Comme prévu, je suis un rythme d’une minute de course pour une minute de marche. Un ou 2 coureurs peut être me dépasseront en courant la totalité de la côte, mais sinon ma tactique me permet de remonter facilement une grosse dizaine de camarades de galère, ce qui forcément est assez grisant et donne des ailes. Mais malheureusement Adeline n’a pas réussi à suivre ce rythme de sénateur (ah mince…certains se sont fait critiquer pour avoir utilisé cette expression récemment ! ) à cause de ce satané vélo. En soit, ce n’est pas grave mais il n’est pas concevable que nous ne passions pas ensemble au km 50 pour la traditionnelle photo sous le viaduc (et puis accessoirement c’est elle qui a mon maillot avec mon dossard, au cas où il y aurait une vérification de l’organisation). Je l’attends donc au sommet, et toutes les personnes que j’ai doublées dans la montée me passent devant… aaarrrggg ! c’est frustrant. Quel boulet !!!!! Elle vient pour m’aider mais c’est moi qui doit l’attendre ! Ahahahahaha (je plaisante évidemment ! ). Je dois perdre 2-3 minutes, mais bon gré mal gré je me dis que c’est toujours quelques minutes de repos pour la suite, et qu’au final ces minutes ne représenteront rien.

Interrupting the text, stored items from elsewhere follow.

(* ===== verification/AlertHistory.v ===== *)
(** * Histories of alerts

    Any sequence of the operations of [Alerts], [AlertOutbox] and [AlertSweep], with the
    statements of the dispatchers and the writes of a creation interleaved with everything
    else, keeps the promises of the alert tables.  A transaction may also be rolled back
    after its operations ran: the tables are as before, but what was published and what
    was written to Redis stays. *)
From S2P Require Import Prelude JsText ZoneClock Redis RateLimit Transaction Maintenance MonitorEpisodes AlertNoise Alerts AlertOutbox AlertSweep AlertInvariant AlertKeeps.
From stdpp Require Import base tactics list strings gmap.
From Stdlib Require Import ZArith Lia.
Open Scope Z_scope.

Module AlertHistory.
Import Noise Alerts Outbox Sweep AlertInvariant AlertKeeps.

(** The tables and the noise controls, and what the dispatchers hold in memory: rows
    claimed, and retirements claimed with their key and token. *)
Record World (R : Type) := mkWorld {
  w_db : Db; w_store : Store R; w_flight : list (Slot * Claimed); w_retired : list (string * string * Retirement) }.
Arguments mkWorld {R} _ _ _ _.
Arguments w_db {R} _.
Arguments w_store {R} _.
Arguments w_flight {R} _.
Arguments w_retired {R} _.

(** A statement of a dispatcher names the row it holds by its position. *)
Inductive Op :=
| op_create (p : CreateAlertParams) (monitor : option (MonitorEpisodes.Monitor * string)) (id eventId : string) (now t : Z) (f : Fates)
    (published deleted : bool)
| op_create_writes (p : CreateAlertParams) (rule : Rule) (monitor : option (MonitorEpisodes.Monitor * string)) (id eventId : string) (now : Z)
    (published deleted : bool)
| op_sourced (deviceId orgId : string) (monitorId episodeId : option string) (requiresHuman : bool) (triggeredAt : Z) (id eventId : string)
    (published deleted : bool)
| op_rollback (id : string)
| op_resolve (id user : string) (reason : option string) (defer : bool) (eventId : string) (now t : Z) (f : Fates) (published : bool)
| op_auto (evaluate : json → string → bool) (orgId : option string) (inputs : string → string * Fates * bool) (now t : Z)
| op_resolve_handler (seen : option Alert) (id user eventId : string) (now t : Z) (f : Fates) (published : bool)
| op_acknowledge (seen : option Alert) (id user eventId : string) (now : Z) (published : bool)
| op_suppress (seen : option Alert) (id : string) (until : option (option Z)) (now : Z)
| op_dismiss (seen : option Alert) (id user : string) (now : Z)
| op_bulk (action : BulkAction) (user : string) (until : option (option Z)) (now : Z) (accessible : list (string * AlertStatus))
    (eventId : string → string) (published : string → bool)
| op_reap (now : Z) (locked : string → bool)
| op_sweep (mode : Mode) (maintenance : option Maintenance.MaintenanceSettings) (deviceId : string) (device : option string)
    (rules : list (Applicable * Inputs)) (now t : Z)
| op_stage (monitorId deviceId orgId id : string) (now : Z)
| op_retire (deviceId : string) (keys : list string) (eventId : string → string) (now t : Z) (f : Fates) (published : bool)
| op_claim (slot : Slot) (deviceId : option string) (token : string) (now : Z) (id : string)
| op_renew (n : nat) (now : Z)
| op_publish (n : nat)
| op_settle (n : nat)
| op_compensate (n : nat)
| op_effects (n : nat) (now t : Z) (f : Fates)
| op_claim_retirement (deviceId : option string) (token : string) (now : Z) (id : string)
| op_publish_retirement (n : nat)
| op_retirement_effects (n : nat) (now t : Z) (f : Fates)
| op_settle_retirement (n : nat)
| op_release_retirement (n : nat).

(** A step of a history: an operation whose transaction commits, or a transaction that is
    rolled back after it ran some operations. *)
Inductive Step := commit (o : Op) | rolled_back (os : list Op).

(** The identifiers an operation generates for alerts. *)
Definition generates (o : Op) (x : string) : Prop :=
  match o with
  | op_create _ _ id _ _ _ _ _ _ | op_create_writes _ _ _ id _ _ _ _ | op_sourced _ _ _ _ _ _ id _ _ _ | op_stage _ _ _ id _ => x = id
  | op_sweep _ _ _ _ rules _ _ => ∃ ai, ai ∈ rules ∧ ((∃ k, x = i_alertId ai.2 k) ∨ x = i_escalationId ai.2)
  | _ => False
  end.

(** The dispatchers publish, and write to Redis, outside any transaction. *)
Definition transactional (o : Op) : Prop :=
  match o with op_publish _ | op_effects _ _ _ _ | op_publish_retirement _ | op_retirement_effects _ _ _ _ => False | _ => True end.
Definition step_ok (s : Step) : Prop := match s with commit _ => True | rolled_back os => Forall transactional os end.

(** Generated identifiers are new. *)
Definition step_generates (s : Step) (x : string) : Prop := match s with commit o => generates o x | rolled_back _ => False end.
Fixpoint fresh (used : string → Prop) (steps : list Step) : Prop :=
  match steps with
  | [] => True
  | s :: steps' => (∀ x, step_generates s x → ¬ used x) ∧ fresh (λ x, used x ∨ step_generates s x) steps'
  end.

Section histories.
Context {R : Type} `{Redis R}.
Context (formatToParts : string → Z → option Parts) (Date_parse : string → option Z).

Definition on_tables (f : Db → Db) (w : World R) : World R := mkWorld (f (w_db w)) (w_store w) (w_flight w) (w_retired w).
Definition by_act {A} (c : Act (R := R) A) (w : World R) : World R :=
  let w1 := (c (w_db w, w_store w)).2 in mkWorld w1.1 w1.2 (w_flight w) (w_retired w).
Definition in_flight (n : nat) (f : Slot → Claimed → World R → World R) (w : World R) : World R :=
  match w_flight w !! n with Some (slot, c) => f slot c w | None => w end.
Definition in_retirement (n : nat) (f : string → string → Retirement → World R → World R) (w : World R) : World R :=
  match w_retired w !! n with Some (id, token, r) => f id token r w | None => w end.

Definition apply_op (w : World R) (o : Op) : World R :=
  match o with
  | op_create p monitor id eventId now t f published deleted => by_act (createAlert p monitor id eventId now t f published deleted) w
  | op_create_writes p rule monitor id eventId now published deleted =>
      on_tables (λ db, (create_writes p rule monitor id eventId now published deleted db).2) w
  | op_sourced deviceId orgId m e human at_ id eventId published deleted =>
      on_tables (λ db, (createSourcedAlert deviceId orgId m e human at_ id eventId published deleted db).2) w
  | op_rollback id => on_tables (on_alerts (delete id)) w
  | op_resolve id user reason defer eventId now t f published => by_act (resolveAlert id (Some user) reason defer eventId now t f published) w
  | op_auto evaluate orgId inputs now t =>
      by_act (λ v, let '(n, v1) := checkAllAutoResolve evaluate orgId inputs now t v in (Ok n, v1)) w
  | op_resolve_handler seen id user eventId now t f published =>
      by_act (λ v, let '(n, v1) := resolve_handler seen id user eventId now t f published v in (Ok n, v1)) w
  | op_acknowledge seen id user eventId now published => on_tables (λ db, (acknowledge_handler seen id user eventId now published db).2) w
  | op_suppress seen id until now => on_tables (λ db, (suppress_handler seen id until now db).2) w
  | op_dismiss seen id user now => on_tables (λ db, (dismiss_handler seen id user now db).2) w
  | op_bulk action user until now accessible eventId published =>
      on_tables (λ db, (bulk_handler action user until now accessible eventId published db).2) w
  | op_reap now locked => on_tables (λ db, (reapExpiredSuppressions now locked db).2) w
  | op_sweep mode maintenance deviceId device rules now t =>
      by_act (evaluateDeviceAlertsInMode formatToParts Date_parse mode maintenance deviceId device rules now t) w
  | op_stage monitorId deviceId orgId id now => on_tables (λ db, (run_tx (stage_escalation (monitorId, deviceId) orgId id now) db).2) w
  | op_retire deviceId keys eventId now t f published => by_act (resolveAlertsForRemovedComponents deviceId keys eventId now t f published) w
  | op_claim slot deviceId token now id =>
      let '(c, db) := claim_one slot deviceId token now id (w_db w) in
      mkWorld db (w_store w) (w_flight w ++ option_list ((slot,.) <$> c)) (w_retired w)
  | op_renew n now => in_flight n (λ slot c, on_tables (λ db, (renew slot c now db).2)) w
  | op_publish n => in_flight n (λ slot c, on_tables (publish (mkEvent (slot_event slot) (c_id c) (d_eventId (c_pending c))))) w
  | op_settle n => in_flight n (λ slot c, on_tables (acknowledge slot c)) w
  | op_compensate n => in_flight n (λ slot c, on_tables (compensate slot c)) w
  | op_effects n now t f => in_flight n (λ slot c v, mkWorld (w_db v) (effects slot c now t f (w_store v)) (w_flight v) (w_retired v)) w
  | op_claim_retirement deviceId token now id =>
      let '(r, db) := claim_retirement deviceId token now id (w_db w) in
      mkWorld db (w_store w) (w_flight w) (w_retired w ++ option_list ((λ x, (id, token, x)) <$> r))
  | op_publish_retirement n => in_retirement n (λ _ _ r, on_tables (publish (retirement_event r))) w
  | op_retirement_effects n now t f =>
      in_retirement n (λ _ _ r v, mkWorld (w_db v) (retirement_effects r now t f (w_store v)).2 (w_flight v) (w_retired v)) w
  | op_settle_retirement n => in_retirement n (λ id token _, on_tables (settle_retirement id token)) w
  | op_release_retirement n => in_retirement n (λ id token _, on_tables (release_retirement id token)) w
  end.
Definition run (w : World R) (ops : list Op) : World R := foldl apply_op w ops.

(** The delivery of a row is the statements in turn. *)
Lemma deliver_is_steps n slot c now t f published settled (w : World R) :
  w_flight w !! n = Some (slot, c) →
  deliver slot c now t f published settled (w_db w, w_store w)
  = (λ v : World R, (w_db v, w_store v))
      (run w (op_renew n now :: (if negb (renew slot c now (w_db w)).1 then []
                                 else if published then op_publish n :: (if settled then [op_settle n] else []) ++ [op_effects n now t f]
                                 else if settled then [op_compensate n] else []))).
Proof.
  intros Hn. unfold deliver. destruct (renew slot c now (w_db w)) as [live db1] eqn:Er.
  unfold run. cbn [foldl apply_op]. unfold in_flight, on_tables. rewrite Hn, Er. cbn [snd w_flight w_db w_store w_retired].
  destruct live; cbn [negb fst foldl]; [|done]. destruct published, settled; cbn [foldl apply_op app]; unfold in_flight, on_tables;
    repeat (cbn [w_flight w_db w_store w_retired foldl apply_op]; unfold in_flight, on_tables; rewrite ?Hn); done.
Qed.

Lemma retirement_is_steps n id token r now t f published (w : World R) :
  w_retired w !! n = Some (id, token, r) →
  deliver_retirement id token r now t f published (w_db w, w_store w)
  = (λ v : World R, (w_db v, w_store v))
      (run w (if published then [op_publish_retirement n; op_retirement_effects n now t f;
                                 match (retirement_effects r now t f (w_store w)).1 with
                                 | Ok _ => op_settle_retirement n
                                 | Err _ => op_release_retirement n
                                 end]
              else [op_release_retirement n])).
Proof.
  intros Hn. unfold deliver_retirement, run. destruct published; cbn [foldl apply_op negb]; unfold in_retirement, on_tables; rewrite ?Hn; [|done].
  cbn [w_retired w_db w_store w_flight]. rewrite Hn. cbn [w_retired w_db w_store w_flight].
  destruct (retirement_effects r now t f (w_store w)) as [[]]; cbn [fst snd apply_op]; unfold in_retirement, on_tables; cbn [w_retired w_db w_store];
    rewrite Hn; done.
Qed.

(** A call of [createAlert] is its checks, its writes and the effects after them. *)
Lemma create_is_writes p monitor id eventId now t f published deleted (w : World R) x s' db' :
  createAlert p monitor id eventId now t f published deleted (w_db w, w_store w) = (Ok (Some x), (db', s')) →
  ∃ rule, rules (w_db w) !! cp_ruleId p = Some rule ∧ (admission p rule now t f (w_db w) (w_store w)).1 = Ok true
    ∧ db' = w_db (apply_op w (op_create_writes p rule monitor id eventId now published deleted)).
Proof.
  unfold createAlert. case_bool_decide; [done|]. destruct (rules _ !! _) as [rule|]; [|done].
  destruct (admission _ _ _ _ _ _ _) as [[[]|] s1] eqn:Ea; try done. intros E. exists rule. rewrite Ea. split_and!; [done..|]. cbn.
  destruct (create_writes _ _ _ _ _ _ _ _ _) as [[[y|]|] db1]; destruct (cp_subjectKey p); try (by injection E); try done.
  destruct (after_trigger _ _ _ _ _ _) as [[] s2]; by injection E.
Qed.

(** *** Histories *)

Definition take_step (w : World R) (s : Step) : World R :=
  match s with
  | commit o => apply_op w o
  | rolled_back os => mkWorld (w_db w) (w_store (run w os)) (w_flight w) (w_retired w)
  end.
Definition live (w : World R) (steps : list Step) : World R := foldl take_step w steps.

La photo passée, la descente s’opère sans difficulté, mais je m’aperçois rapidement que contrairement à ce que j’avais osé espérer, il ne m’est pas possible d’accélérer vraiment en descente par rapport au plat.
Commence alors au km 52 mon calvaire.
En effet, je commence à avoir un petit point de côté en dessous du cœur. En ralentissant un peu celui-ci passe tant bien que mal…mais c’était sans doute une feinte de mon corps, car apparaît alors une véritable douleur aigüe en bas à droite de mon ventre (j’avoue que ma description anatomique n’a pas reçue l’aval de la Faculté de médecine ! ahahah). Petit à petit la douleur s’intensifie, et peut alors être assimilée à un coup de poignard dans l’abdomen. Je n’arrive alors plus à courir. Je ne cours que par séquences de quelques mètres (100 maxi ?).Dès que je reprends la course je geins tel un animal qu’on égorgerait…La crainte se lit évidemment sur le visage d’Adeline, mais elle n’évoque pas ses inquiétudes pour ne pas rajouter à mon angoisse. Pour ma part, je m’énerve devant mon incapacité totale à pouvoir courir. Forcément, l’éventualité de l’abandon me passe par la tête mais je rejette cette idée aussi vite qu’elle est venue car je n’ai pas fait tant d’efforts, de sacrifices, pour repartir la queue entre les jambes.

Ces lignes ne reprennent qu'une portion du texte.